SSL Seminar Series 2001 No. 5
Title: Making Organic Molecules on Cu(100) and GaAs(100)
Speaker: Dr NK Singh
Date: 20th February 2001, Tuesday
Time: 3:00pm
Venue: Physics Conference Room S13 M01-15

Abstract
Alkyl coupling reactions, to form longer chain hydrocarbons, form the basis of many catalysed industrial processes, eg. Fischer Tropsch reduction of carbon monoxide and Ullman synthesis of biaryls. Surface investigations carried out to date to understand the mechanisms by which carbon–carbon bonds form during the coupling process have been restricted to reactions of alkyl halides on coinage metal surfaces. Recent investigations in our group at UNSW have shown that the GaAs(100) surface is also capable of catalysing alkyl coupling reactions, which had not been appreciated previously. The intriguing aspect of the coupling reactions on this surface is that the respective alkenes form from the surface alkyl groups, whereas in the case of coinage metals long chain alkanes have always been known to form.

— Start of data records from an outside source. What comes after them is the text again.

(** X1.  First in, first out: after enqueueing the items [xs] one by one,
    [n] dequeues return the first [n] items of what was queued before
    followed by [xs], in that order, and leave the rest; once the queue is
    empty further dequeues return nothing. *)
Theorem queue_fifo xs q (n : nat) :
  dequeue_n n (enqueue_all xs q)
    = (take n (Queue.toArray q ++ xs), Queue.Build (drop n (Queue.toArray q ++ xs))).
Proof. by rewrite dequeue_n_items, enqueue_all_items. Qed.

(** X2.  [dequeue] returns the item [peek] shows and removes exactly that
    item; on an empty queue both return nothing and [dequeue] changes
    nothing; [isEmpty] holds exactly when [size] is 0; [enqueue] adds one
    item at the end and does not change what [peek] shows on a non-empty
    queue. *)
Theorem queue_dequeue_peek q (x : T) :
  (Queue.dequeue q).1 = Queue.peek q ∧
  Queue.toArray q
    = option_list (Queue.dequeue q).1 ++ Queue.toArray (Queue.dequeue q).2 ∧
  (Queue.isEmpty q = true ↔ Queue.size q = 0%nat) ∧
  (Queue.isEmpty q = true → Queue.dequeue q = (None, q)) ∧
  (Queue.isEmpty q = false → S (Queue.size (Queue.dequeue q).2) = Queue.size q) ∧
  Queue.toArray (Queue.enqueue x q) = Queue.toArray q ++ [x] ∧
  (Queue.isEmpty q = false → Queue.peek (Queue.enqueue x q) = Queue.peek q) ∧
  (Queue.isEmpty q = true → Queue.peek (Queue.enqueue x q) = Some x).
Proof.
  destruct q as [[|y l]]; unfold Queue.isEmpty; simpl; split_and!; try done.
Qed.

Lemma topic_enqueue_all_spec xs tq :
  TopicQueue.queue (topic_enqueue_all xs tq) = enqueue_all xs (TopicQueue.queue tq) ∧
  TopicQueue.channel (topic_enqueue_all xs tq)
    = (λ posted, posted ++ xs) <$> TopicQueue.channel tq.
Proof.
  revert tq. induction xs as [|x xs IH]; intros tq; simpl.
  - split; [done|]. destruct (TopicQueue.channel tq); simpl; [|done].
    by rewrite app_nil_r.
  - destruct (IH (TopicQueue.enqueue x tq)) as [-> ->]. split; [done|].
    simpl. destruct (TopicQueue.channel tq); simpl; [|done].
    unfold Array_push. by rewrite <- app_assoc.
Qed.

(** X3.  The topic queue queues exactly what the plain queue does.  With a
    channel, the items enqueued are posted once each, in order; a
    [dequeue] posts nothing.  After [close] the items are still queued but
    nothing is posted any more. *)
Theorem topic_queue_posts xs tq :
  TopicQueue.queue (topic_enqueue_all xs tq) = enqueue_all xs (TopicQueue.queue tq) ∧
  TopicQueue.channel (topic_enqueue_all xs tq)
    = (λ posted, posted ++ xs) <$> TopicQueue.channel tq ∧
  TopicQueue.channel (TopicQueue.dequeue tq).2 = TopicQueue.channel tq ∧
  (TopicQueue.dequeue tq).1 = (Queue.dequeue (TopicQueue.queue tq)).1 ∧
  TopicQueue.queue (TopicQueue.close tq) = TopicQueue.queue tq ∧
  TopicQueue.channel (topic_enqueue_all xs (TopicQueue.close tq)) = None ∧
  TopicQueue.queue (topic_enqueue_all xs (TopicQueue.close tq))
    = enqueue_all xs (TopicQueue.queue tq).
Proof.
  destruct (topic_enqueue_all_spec xs tq) as [H1 H2].
  destruct (topic_enqueue_all_spec xs (TopicQueue.close tq)) as [H3 H4].
  split_and!; try done.
  - unfold TopicQueue.dequeue. by destruct (Queue.dequeue _).
  - unfold TopicQueue.dequeue. by destruct (Queue.dequeue _).
Qed.
End BasicQueueFacts.

(** ** The helpers *)

Section HelperFacts.
Context {T : Type}.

In this seminar coupling reactions of a number of alkanethiols and alkyl halides on GaAs(100) and Cu(100), studied by thermal desorption and X–ray photoelectron spectroscopies, will be presented. We will show that both surfaces exhibit disproportionation and coupling reactions. Mechanisms by which these occur will be discussed, and the reasons for the differences in the observed product mixtures on GaAs(100) and Cu(100) will be postulated.

About Speaker
Dr Nagindar K Singh is a Senior Lecturer in Physical Chemistry at the School of Chemistry, The University of New South Wales, Australia. After her BSc and MSc at The University of the South Pacific, Fiji, she did her PhD (1989) at the University of Nottingham, UK on "Chemisorption Studies on Single Crystal Nickel Surfaces" under an Academic Commonwealth Scholarship. She was subsequently a post-doctoral Research Fellow at the Inorganic Chemistry and Physical Chemistry Laboratories, The University of Oxford, UK before taking up her present position in UNSW. Her current areas are: (i Mechanisms of Alkyl Coupling Reactions on Metal and Semiconductor Surfaces and (ii) Growth of Titanium-based Hard Coatings from Organometallic Precursors.